Hartman, 80, who graduated from YSU (then Youngstown College) in 1964 with a degree in mechanical engineering, expressed confidence that the remaining antigens linked to Alzheimer’s can be eliminated in lab tests.

In addition, the technology also may be able to tackle two inflammatory cytokines linked to post-traumatic stress disorder and a similar condition called chronic traumatic encephalopathy, he explained. Cytokines are tiny proteins that cells release and have a specific effect on communications and interactions between cells.

“We’ll be working on those within the next few weeks,” Hartman said.
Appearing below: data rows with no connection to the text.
Definition nvds_server_exch_info (data : nvds_data) : prog nvds_data :=
  listen_fd <- sys (socket "AF_INET" "SOCK_STREAM") ;;
  nvds_expect (0 <=? listen_fd) "socket() failed" ;;;
  r <- sys (setsockopt listen_fd "SO_REUSEADDR" 1) ;;
  nvds_expect (negb (r =? -1)) "sotsockopt() failed" ;;;
  r <- sys (bind_ listen_fd (port data)) ;;
  nvds_expect (0 <=? r) "bind() failed" ;;;
  sys (printf "server listening at port %d\n" [port data]) ;;;
  sys (listen listen_fd 1024) ;;;
  fd <- sys (accept listen_fd) ;;
  nvds_expect (0 <=? fd) "accept() failed" ;;;
  remote <- read_conn fd ;;
  write_conn fd (local_conn data) ;;;
  sys (close fd) ;;;
  sys (close listen_fd) ;;;
  sys (printf "information exchanged\n" []) ;;;
  Ret (with_remote remote data).

Definition nvds_client_exch_info (data : nvds_data) : prog nvds_data :=
  fd <- sys (socket "AF_INET" "SOCK_STREAM") ;;
  nvds_expect (negb (fd =? -1)) "socket() failed" ;;;
  a <- sys (inet_pton (default ""%string (server_name data))) ;;
  nvds_expect (a.1 =? 1) "inet_pton() failed" ;;;
  r <- sys (connect fd a.2 (port data)) ;;
  nvds_expect (r =? 0) "connect() failed" ;;;
  write_conn fd (local_conn data) ;;;
  remote <- read_conn fd ;;
  sys (close fd) ;;;
  sys (printf "information exchanged\n" []) ;;;
  Ret (with_remote remote data).

Definition time_diff (lhs rhs : Z * Z) : Z := (lhs.1 - rhs.1) * 1000000000 + (lhs.2 - rhs.2).

(** [assert(clock_gettime(CLOCK_REALTIME, &t) == 0)] *)
Definition now : prog (Z * Z) :=
  r <- sys clock_gettime ;; check (r.1 =? 0) ;;; Ret r.2.

(** [ibv_post_send(ctx->qp, &ctx->wr, &bad_wr)] *)
Definition post_wr (ctx : nvds_context) : prog nvds_context :=
  r <- sys (ibv_post_send (qp ctx) [wr ctx]) ;;
  nvds_expect (r =? 0) "ibv_post_send() failed" ;;;
  Ret ctx.

Definition nvds_poll_send (fuel : nat) (ctx : nvds_context) : prog unit :=
  wc <- poll_one fuel (scq ctx) ;;
  nvds_expect (wc_status wc =? IBV_WC_SUCCESS) "rdma write failed" ;;;
  nvds_expect (wc_wr_id wc =? s_wr_id (wr ctx)) "wr id not matched".

Definition nvds_init_local_ib_connection (ctx : nvds_context) (data : nvds_data) : prog nvds_data :=
  r <- sys (ibv_query_port (context ctx) (ib_port data)) ;;
  nvds_expect (r.1 =? 0) "ibv_query_port() failed" ;;;
  Ret (with_local (mkConn (port_lid r.2) (s32 (qp_num (qp ctx))) 33 (rkey (mr ctx)) (buf ctx)) data).

(** [for (int i = 0; i < ctx->buf_size; ++i) ctx->buf[i] = v], of the programs
    whose buffer the peer writes. *)
Definition fill_buf (ctx : nvds_context) (v : Z) : prog Z :=
  for_ (Z.to_nat (size ctx)) (fun i => sys (store_byte (buf ctx + i) v) ;;; Ret (i + 1)) 0.

(** [while ( *ctx->buf == v) {}], [*ctx->buf = v'] *)
Fixpoint wait_buf (fuel : nat) (ctx : nvds_context) (v v' : Z) : prog unit :=
  match fuel with
  | O => Stop (Fault OutOfFuel)
  | S fuel' =>
      b <- sys (load_byte (buf ctx)) ;;
      if b =? v then wait_buf fuel' ctx v v' else sys (store_byte (buf ctx) v')
  end.

(** [for (int32_t len = 1; len <= 1024; len <<= 1)] *)
Definition for_len (fuel : nat) {S} (body : S -> Z -> prog S) (s : S) : prog (S * Z) :=
  while_ fuel (fun sl => sl.2 <=? 1024)
    (fun sl => s <- body sl.1 sl.2 ;; Ret (s, s32 (Z.shiftl sl.2 1))) (s, 1).

Section Variants.
(** The depth of the receive queue and of its completion queue, the type of
    the queue pair, whether the buffer is cleared, and the program's
    [nvds_set_qp_state_init]. *)
Variables (max_recv rcq_cqe : Z) (QP_TYPE : ibv_qp_type) (clear : bool) (set_init : ibv_qp -> nvds_data -> prog unit).

(** From [// Alloc buffer for write] on. *)
Definition init_queues (context pd dev page_size : Z) (data : nvds_data) : prog (nvds_context * nvds_data) :=
  (* Alloc buffer for write *)
  buf <- sys (memalign page_size (d_size data)) ;;
  (if clear then sys (memset buf 0 (d_size data)) else Ret tt) ;;;
  (* Register memory region *)
  m <- sys (ibv_reg_mr pd buf (d_size data)
         [IBV_ACCESS_LOCAL_WRITE; IBV_ACCESS_REMOTE_READ; IBV_ACCESS_REMOTE_WRITE]) ;;
  nvds_expect (bool_decide (is_Some m)) "ibv_reg_mr() failed" ;;;
  (* Create complete queue *)
  rcq <- sys (ibv_create_cq context rcq_cqe) ;;
  nvds_expect (negb (rcq =? 0)) "ibv_create_cq() failed" ;;;
  scq <- sys (ibv_create_cq context (d_tx_depth data)) ;;
  nvds_expect (negb (rcq =? 0)) "ibv_create_cq() failed" ;;;
  (* Create & init queue pair *)
  q <- sys (ibv_create_qp pd (mkInit scq rcq QP_TYPE 0 (d_tx_depth data) max_recv 1 1 0)) ;;
  nvds_expect (bool_decide (is_Some q)) "ibv_create_qp() failed" ;;;
  let q := default (mkQp 0 QP_TYPE) q in
  set_init q data ;;;
  Ret (mkCtx context pd (default (mkMr 0 0 0) m) rcq scq q buf (d_size data) (d_tx_depth data)
         (mkSge 0 0 0) zero_wr, with_dev dev data).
Hartman, whose father suffered from Alzheimer’s disease, recalled being brought on board to work with Sturrus after having seen the work he performed in his lab.

“We gave him a chance and he fulfilled all of our desires,” he said.

Hartman added that he also intends to have discussions about the findings with the NFL and the military — especially with the high number of suicides among soldiers who suffer from PTSD.

But he noted the technology is in the beginning stages, much like the Wright Brothers’ 1903 powered flights near Kitty Hawk, N.C., were comparable to today’s commercial aviation.